> **Source data**:
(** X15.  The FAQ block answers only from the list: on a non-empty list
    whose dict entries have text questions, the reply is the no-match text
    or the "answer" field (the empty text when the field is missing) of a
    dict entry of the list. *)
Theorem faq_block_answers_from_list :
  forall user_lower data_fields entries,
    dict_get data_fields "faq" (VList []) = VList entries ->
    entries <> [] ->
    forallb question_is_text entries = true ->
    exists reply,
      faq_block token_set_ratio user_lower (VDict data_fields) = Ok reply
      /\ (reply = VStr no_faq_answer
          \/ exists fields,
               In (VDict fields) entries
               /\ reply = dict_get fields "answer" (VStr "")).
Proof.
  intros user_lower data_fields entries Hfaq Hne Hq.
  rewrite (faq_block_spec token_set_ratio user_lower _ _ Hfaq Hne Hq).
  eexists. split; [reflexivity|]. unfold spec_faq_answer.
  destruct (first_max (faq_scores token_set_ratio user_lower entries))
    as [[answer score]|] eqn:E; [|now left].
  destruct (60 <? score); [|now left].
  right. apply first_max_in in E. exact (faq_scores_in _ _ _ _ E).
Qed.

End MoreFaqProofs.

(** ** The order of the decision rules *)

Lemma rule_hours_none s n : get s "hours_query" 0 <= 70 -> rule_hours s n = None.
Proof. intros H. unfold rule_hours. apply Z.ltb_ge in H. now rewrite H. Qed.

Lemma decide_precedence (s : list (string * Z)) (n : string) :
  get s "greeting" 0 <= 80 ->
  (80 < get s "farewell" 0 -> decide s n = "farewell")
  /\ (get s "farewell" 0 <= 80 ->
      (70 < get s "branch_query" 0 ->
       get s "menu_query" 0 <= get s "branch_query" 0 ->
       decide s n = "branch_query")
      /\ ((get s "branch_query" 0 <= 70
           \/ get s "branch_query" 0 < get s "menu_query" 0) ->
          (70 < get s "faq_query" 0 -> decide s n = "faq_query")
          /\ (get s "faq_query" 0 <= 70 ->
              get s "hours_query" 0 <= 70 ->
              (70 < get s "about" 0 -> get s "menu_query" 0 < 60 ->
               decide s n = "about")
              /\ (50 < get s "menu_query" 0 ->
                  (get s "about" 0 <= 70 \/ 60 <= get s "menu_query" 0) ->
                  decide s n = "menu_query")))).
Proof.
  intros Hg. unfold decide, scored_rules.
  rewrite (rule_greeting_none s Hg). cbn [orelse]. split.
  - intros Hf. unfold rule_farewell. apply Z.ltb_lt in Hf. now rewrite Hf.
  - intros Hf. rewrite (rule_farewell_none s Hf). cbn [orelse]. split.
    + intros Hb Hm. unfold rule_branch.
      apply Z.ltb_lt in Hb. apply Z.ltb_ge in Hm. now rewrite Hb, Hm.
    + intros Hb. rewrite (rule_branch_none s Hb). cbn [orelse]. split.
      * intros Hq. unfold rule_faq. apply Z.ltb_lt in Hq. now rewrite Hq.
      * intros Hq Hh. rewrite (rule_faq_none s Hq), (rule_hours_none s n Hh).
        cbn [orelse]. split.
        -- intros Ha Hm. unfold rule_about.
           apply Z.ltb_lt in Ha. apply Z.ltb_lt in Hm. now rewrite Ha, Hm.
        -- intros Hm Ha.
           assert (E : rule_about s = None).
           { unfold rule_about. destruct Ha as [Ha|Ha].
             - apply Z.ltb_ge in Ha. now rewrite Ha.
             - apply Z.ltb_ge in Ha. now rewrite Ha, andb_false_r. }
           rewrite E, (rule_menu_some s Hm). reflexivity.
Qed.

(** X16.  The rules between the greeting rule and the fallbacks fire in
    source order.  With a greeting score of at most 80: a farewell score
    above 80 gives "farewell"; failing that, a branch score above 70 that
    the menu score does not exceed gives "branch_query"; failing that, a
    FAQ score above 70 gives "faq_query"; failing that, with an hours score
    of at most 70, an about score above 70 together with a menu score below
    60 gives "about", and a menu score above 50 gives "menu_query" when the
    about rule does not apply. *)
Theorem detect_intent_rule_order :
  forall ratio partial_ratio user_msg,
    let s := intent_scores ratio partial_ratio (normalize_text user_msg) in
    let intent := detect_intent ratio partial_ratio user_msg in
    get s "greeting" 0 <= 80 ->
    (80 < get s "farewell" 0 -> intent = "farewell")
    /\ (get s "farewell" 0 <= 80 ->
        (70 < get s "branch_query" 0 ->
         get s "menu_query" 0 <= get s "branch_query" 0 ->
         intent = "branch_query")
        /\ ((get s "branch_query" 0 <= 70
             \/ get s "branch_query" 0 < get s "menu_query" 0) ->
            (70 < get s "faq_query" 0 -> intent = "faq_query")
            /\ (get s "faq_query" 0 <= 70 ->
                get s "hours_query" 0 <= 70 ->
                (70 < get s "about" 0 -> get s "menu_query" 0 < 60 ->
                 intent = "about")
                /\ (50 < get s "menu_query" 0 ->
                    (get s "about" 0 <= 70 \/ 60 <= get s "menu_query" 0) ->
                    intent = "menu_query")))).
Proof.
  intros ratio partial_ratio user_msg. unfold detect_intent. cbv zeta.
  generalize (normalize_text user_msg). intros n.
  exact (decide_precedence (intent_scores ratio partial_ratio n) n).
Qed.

> **What the task requires**: The data must be output in full, exactly as given.

> **Task output**:
(** X15.  The FAQ block answers only from the list: on a non-empty list
    whose dict entries have text questions, the reply is the no-match text
    or the "answer" field (the empty text when the field is missing) of a
    dict entry of the list. *)
Theorem faq_block_answers_from_list :
  forall user_lower data_fields entries,
    dict_get data_fields "faq" (VList []) = VList entries ->
    entries <> [] ->
    forallb question_is_text entries = true ->
    exists reply,
      faq_block token_set_ratio user_lower (VDict data_fields) = Ok reply
      /\ (reply = VStr no_faq_answer
          \/ exists fields,
               In (VDict fields) entries
               /\ reply = dict_get fields "answer" (VStr "")).
Proof.
  intros user_lower data_fields entries Hfaq Hne Hq.
  rewrite (faq_block_spec token_set_ratio user_lower _ _ Hfaq Hne Hq).
  eexists. split; [reflexivity|]. unfold spec_faq_answer.
  destruct (first_max (faq_scores token_set_ratio user_lower entries))
    as [[answer score]|] eqn:E; [|now left].
  destruct (60 <? score); [|now left].
  right. apply first_max_in in E. exact (faq_scores_in _ _ _ _ E).
Qed.

End MoreFaqProofs.

(** ** The order of the decision rules *)

Lemma rule_hours_none s n : get s "hours_query" 0 <= 70 -> rule_hours s n = None.
Proof. intros H. unfold rule_hours. apply Z.ltb_ge in H. now rewrite H. Qed.

Lemma decide_precedence (s : list (string * Z)) (n : string) :
  get s "greeting" 0 <= 80 ->
  (80 < get s "farewell" 0 -> decide s n = "farewell")
  /\ (get s "farewell" 0 <= 80 ->
      (70 < get s "branch_query" 0 ->
       get s "menu_query" 0 <= get s "branch_query" 0 ->
       decide s n = "branch_query")
      /\ ((get s "branch_query" 0 <= 70
           \/ get s "branch_query" 0 < get s "menu_query" 0) ->
          (70 < get s "faq_query" 0 -> decide s n = "faq_query")
          /\ (get s "faq_query" 0 <= 70 ->
              get s "hours_query" 0 <= 70 ->
              (70 < get s "about" 0 -> get s "menu_query" 0 < 60 ->
               decide s n = "about")
              /\ (50 < get s "menu_query" 0 ->
                  (get s "about" 0 <= 70 \/ 60 <= get s "menu_query" 0) ->
                  decide s n = "menu_query")))).
Proof.
  intros Hg. unfold decide, scored_rules.
  rewrite (rule_greeting_none s Hg). cbn [orelse]. split.
  - intros Hf. unfold rule_farewell. apply Z.ltb_lt in Hf. now rewrite Hf.
  - intros Hf. rewrite (rule_farewell_none s Hf). cbn [orelse]. split.
    + intros Hb Hm. unfold rule_branch.
      apply Z.ltb_lt in Hb. apply Z.ltb_ge in Hm. now rewrite Hb, Hm.
    + intros Hb. rewrite (rule_branch_none s Hb). cbn [orelse]. split.
      * intros Hq. unfold rule_faq. apply Z.ltb_lt in Hq. now rewrite Hq.
      * intros Hq Hh. rewrite (rule_faq_none s Hq), (rule_hours_none s n Hh).
        cbn [orelse]. split.
        -- intros Ha Hm. unfold rule_about.
           apply Z.ltb_lt in Ha. apply Z.ltb_lt in Hm. now rewrite Ha, Hm.
        -- intros Hm Ha.
           assert (E : rule_about s = None).
           { unfold rule_about. destruct Ha as [Ha|Ha].
             - apply Z.ltb_ge in Ha. now rewrite Ha.
             - apply Z.ltb_ge in Ha. now rewrite Ha, andb_false_r. }
           rewrite E, (rule_menu_some s Hm). reflexivity.
Qed.

(** X16.  The rules between the greeting rule and the fallbacks fire in
    source order.  With a greeting score of at most 80: a farewell score
    above 80 gives "farewell"; failing that, a branch score above 70 that
    the menu score does not exceed gives "branch_query"; failing that, a
    FAQ score above 70 gives "faq_query"; failing that, with an hours score
    of at most 70, an about score above 70 together with a menu score below
    60 gives "about", and a menu score above 50 gives "menu_query" when the
    about rule does not apply. *)
Theorem detect_intent_rule_order :
  forall ratio partial_ratio user_msg,
    let s := intent_scores ratio partial_ratio (normalize_text user_msg) in
    let intent := detect_intent ratio partial_ratio user_msg in
    get s "greeting" 0 <= 80 ->
    (80 < get s "farewell" 0 -> intent = "farewell")
    /\ (get s "farewell" 0 <= 80 ->
        (70 < get s "branch_query" 0 ->
         get s "menu_query" 0 <= get s "branch_query" 0 ->
         intent = "branch_query")
        /\ ((get s "branch_query" 0 <= 70
             \/ get s "branch_query" 0 < get s "menu_query" 0) ->
            (70 < get s "faq_query" 0 -> intent = "faq_query")
            /\ (get s "faq_query" 0 <= 70 ->
                get s "hours_query" 0 <= 70 ->
                (70 < get s "about" 0 -> get s "menu_query" 0 < 60 ->
                 intent = "about")
                /\ (50 < get s "menu_query" 0 ->
                    (get s "about" 0 <= 70 \/ 60 <= get s "menu_query" 0) ->
                    intent = "menu_query")))).
Proof.
  intros ratio partial_ratio user_msg. unfold detect_intent. cbv zeta.
  generalize (normalize_text user_msg). intros n.
  exact (decide_precedence (intent_scores ratio partial_ratio n) n).
Qed.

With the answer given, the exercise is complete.